Кто приходит к вам и не приносит сего учения, того не принимайте в дом и не приветствуйте его (2 Ин.1.10). Эти кажущиеся жестокими слова были обращены к миру, и произнес их Апостол любви Иоанн! Но Церковь все увеличивалась по своему составу. В нее входили массы язычников. Понемногу стушевывалась грань между Царством не от мира сего – Святою Церковью – и окружающей это Царство мирской жизнью. Все более и более проникал в Церковь мирской, чуждый христианству дух. Это начинало тяготить наиболее ревностных христиан, стремившихся во всей полноте сохранить внутреннюю церковную жизнь Апостольского времени и решительно не желавших обмирщения Церкви. Эти ревностные христиане, носители истинного Духа Церкви, стали во имя чистоты христианской и церковной жизни порывать внешнюю связь с миром. Они уносили от мирских соблазнов в свое уединение чистоту жизни первых христиан и являлись истинными светочами христианства. Мало-помалу такое стремление к внешнему отделению от мирской жизни распространялось повсюду, и Церковь выдвинула против натиска мирских стихий монастыри как твердыню христианства, где чистота Апостольской Церкви ограждалась внешним разрывом с мирской жизнью.

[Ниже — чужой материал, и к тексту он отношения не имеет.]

(** * Content screener of the Busy38 browser plugin

    A shallow embedding of [toolkit/content_screener.py]: the rule engine
    ([ContentScreener.screen_content]), the sanitizer
    ([ContentScreener._sanitize_content]) and the narrative report
    ([ContentScreener._generate_toots_report]), together with the part of
    Python's [re] module that these three functions call.

    Python [str] values are modelled as [string]; a character is a code
    point in U+0000..U+00FF, so the character classes [\s], [\d], [\w] and
    case folding are the Unicode ones restricted to that range. *)

From Stdlib Require Import ZArith List Bool Ascii String Lia DecimalString.
Import ListNotations.

Open Scope list_scope.
Open Scope string_scope.

(** ** The fragment of Python's [re] used by the screener *)

Module Re.

(** The two flags that appear in the source. *)
Record flags := mkFlags { IGNORECASE : bool; DOTALL : bool }.

Definition code (c : ascii) : nat := nat_of_ascii c.

Definition between (lo hi n : nat) : bool := (lo <=? n)%nat && (n <=? hi)%nat.

(** [str.lower] and [str.upper] on one code point of U+0000..U+00FF
    (a code point whose image lies outside the range is left alone). *)
Definition lower (c : ascii) : ascii :=
  let n := code c in
  if between 65 90 n || between 192 214 n || between 216 222 n
  then ascii_of_nat (n + 32) else c.

Definition upper (c : ascii) : ascii :=
  let n := code c in
  if between 97 122 n || between 224 246 n || between 248 254 n
  then ascii_of_nat (n - 32) else c.

(** [\s]: Unicode white space below U+0100. *)
Definition is_space (c : ascii) : bool :=
  let n := code c in
  between 9 13 n || between 28 32 n || (n =? 133)%nat || (n =? 160)%nat.

(** [\d]: decimal digits. *)
Definition is_digit (c : ascii) : bool := between 48 57 (code c).

(** [\w]: alphanumeric code points and the underscore. *)
Definition is_word (c : ascii) : bool :=
  let n := code c in
  between 48 57 n || between 65 90 n || between 97 122 n || (n =? 95)%nat
  || (n =? 170)%nat || (n =? 178)%nat || (n =? 179)%nat || (n =? 181)%nat
  || (n =? 185)%nat || (n =? 186)%nat || between 188 190 n
  || between 192 214 n || between 216 246 n || between 248 255 n.

(** Members of a bracketed set; [\s], [\d] and [\w] are one-item sets. *)
Inductive citem :=
| CChar (c : ascii)
| CRange (lo hi : ascii)
| CSpace
| CDigit
| CWord.

(** One-character atoms. *)
Inductive atom :=
| Lit (c : ascii)
| Any
| In (negate : bool) (items : list citem).

(** Patterns.  Every quantifier of the screener's patterns applies to a
    one-character atom, so [Star] takes an atom; [greedy = false] is the
    lazy form [*?]. *)
Inductive regex :=
| Empty
| Atom (a : atom)
| Star (greedy : bool) (a : atom)
| Boundary
| Seq (r1 r2 : regex)
| Alt (r1 r2 : regex).

(** Case-insensitive membership: [c] or one of its case variants. *)
Definition folded (fl : flags) (P : ascii -> bool) (c : ascii) : bool :=
  P c || (IGNORECASE fl && (P (lower c) || P (upper c))).

Definition item_match (fl : flags) (c : ascii) (i : citem) : bool :=
  match i with
  | CChar x => folded fl (fun y => (y =? x)%char) c
  | CRange lo hi => folded fl (fun y => between (code lo) (code hi) (code y)) c
  | CSpace => is_space c
  | CDigit => is_digit c
  | CWord => is_word c
  end.

Definition atom_match (fl : flags) (a : atom) (c : ascii) : bool :=
  match a with
  | Lit x => folded fl (fun y => (y =? x)%char) c
  | Any => DOTALL fl || negb (c =? "010")%char
  | In negate items => xorb negate (existsb (item_match fl c) items)
  end.

(** The matcher is a backtracking one, as CPython's: a continuation [k]
    receives the character before the current position (for [\b]) and the
    rest of the subject, and answers with the rest of the subject after
    the whole match, or [None] to make the matcher try its next choice. *)
Definition cont := option ascii -> string -> option string.

Fixpoint star_greedy (p : ascii -> bool) (k : cont)
    (prev : option ascii) (s : string) : option string :=
  match s with
  | String c s' =>
      if p c then
        match star_greedy p k (Some c) s' with
        | Some rest => Some rest
        | None => k prev s
        end
      else k prev s
  | EmptyString => k prev s
  end.

Fixpoint star_lazy (p : ascii -> bool) (k : cont)
    (prev : option ascii) (s : string) : option string :=
  match k prev s with
  | Some rest => Some rest
  | None =>
      match s with
      | String c s' => if p c then star_lazy p k (Some c) s' else None
      | EmptyString => None
      end
  end.

Definition word_at (c : option ascii) : bool :=
  match c with Some x => is_word x | None => false end.

Definition head (s : string) : option ascii :=
  match s with String c _ => Some c | EmptyString => None end.

Fixpoint exec (fl : flags) (r : regex) (k : cont)
    (prev : option ascii) (s : string) : option string :=
  match r with
  | Empty => k prev s
  | Atom a =>
      match s with
      | String c s' => if atom_match fl a c then k (Some c) s' else None
      | EmptyString => None
      end
  | Star true a => star_greedy (atom_match fl a) k prev s
  | Star false a => star_lazy (atom_match fl a) k prev s
  | Boundary => if xorb (word_at prev) (word_at (head s)) then k prev s else None
  | Seq r1 r2 => exec fl r1 (exec fl r2 k) prev s
  | Alt r1 r2 =>
      match exec fl r1 k prev s with
      | Some rest => Some rest
      | None => exec fl r2 k prev s
      end
  end.

Definition accept : cont := fun _ rest => Some rest.

(** A match that starts exactly at the current position: the rest of the
    subject after it. *)
Definition match_at (fl : flags) (r : regex) (prev : option ascii) (s : string)
  : option string :=
  exec fl r accept prev s.

(** [re.search(pattern, s, flags)] as a truth value. *)
Fixpoint search_from (fl : flags) (r : regex) (prev : option ascii) (s : string)
  : bool :=
  match match_at fl r prev s with
  | Some _ => true
  | None =>
      match s with
      | String c s' => search_from fl r (Some c) s'
      | EmptyString => false
      end
  end.

Definition search (r : regex) (s : string) (fl : flags) : bool :=
  search_from fl r None s.

(** [re.findall(pattern, s, flags)] for a pattern without groups: the
    matched substrings, leftmost first, not overlapping.  [skip] counts
    the characters of the current match that are still to be passed. *)
Fixpoint findall_from (fl : flags) (r : regex) (skip : nat)
    (prev : option ascii) (s : string) : list string :=
  match s with
  | EmptyString =>
      match skip, match_at fl r prev s with
      | O, Some _ => [EmptyString]
      | _, _ => []
      end
  | String c s' =>
      match skip with
      | S n => findall_from fl r n (Some c) s'
      | O =>
          match match_at fl r prev s with
          | Some rest =>
              let n := (String.length s - String.length rest)%nat in
              substring 0 n s :: findall_from fl r (n - 1) (Some c) s'
          | None => findall_from fl r 0 (Some c) s'
          end
      end
  end.

Definition findall (r : regex) (s : string) (fl : flags) : list string :=
  findall_from fl r 0 None s.

(** [re.sub(pattern, repl, s, flags=...)] for a replacement without
    escapes or group references. *)
Fixpoint sub_from (fl : flags) (r : regex) (repl : string) (skip : nat)
    (prev : option ascii) (s : string) : string :=
  match s with
  | EmptyString =>
      match skip, match_at fl r prev s with
      | O, Some _ => repl
      | _, _ => EmptyString
      end
  | String c s' =>
      match skip with
      | S n => sub_from fl r repl n (Some c) s'
      | O =>
          match match_at fl r prev s with
          | Some rest =>
              match (String.length s - String.length rest)%nat with
              | O => repl ++ String c (sub_from fl r repl 0 (Some c) s')
              | S n => repl ++ sub_from fl r repl n (Some c) s'
              end
          | None => String c (sub_from fl r repl 0 (Some c) s')
          end
      end
  end.

Definition sub (r : regex) (repl s : string) (fl : flags) : string :=
  sub_from fl r repl 0 None s.

(** Pattern syntax. *)
Fixpoint str (s : string) : regex :=
  match s with
  | EmptyString => Empty
  | String c EmptyString => Atom (Lit c)
  | String c s' => Seq (Atom (Lit c)) (str s')
  end.

Definition plus (a : atom) : regex := Seq (Atom a) (Star true a).
Definition opt (a : atom) : regex := Alt (Atom a) Empty.

Definition ws : atom := In false [CSpace].
Definition digit : atom := In false [CDigit].
Definition word : atom := In false [CWord].
Definition none_of (cs : list ascii) : atom := In true (map CChar cs).
Definition one_of (cs : list ascii) : atom := In false (map CChar cs).

End Re.

Declare Scope re_scope.
Delimit Scope re_scope with re.
Bind Scope re_scope with Re.regex.
Infix ";;" := Re.Seq (at level 61, right associativity) : re_scope.
Infix "<|>" := Re.Alt (at level 62, right associativity) : re_scope.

Отдельные подвижники уходили из этих монастырских общежитий, потому что общежительные монастыри все же жили в соприкосновении с миром, и в них неизбежно проникал, хотя бы отчасти, мирской дух. Это были пустынники, анахореты, столпники, затворники – те великие подвижники, которые возвышались над общей цепью монастырских высот, как отдельные недосягаемые вершины.
Неизвестный. Значит, Церковь была только в монастыре?
Духовник. Нет. Единая Церковь была и в миру, и в монастыре. Но монастырь был самой несокрушимой для врага твердыней ее святости.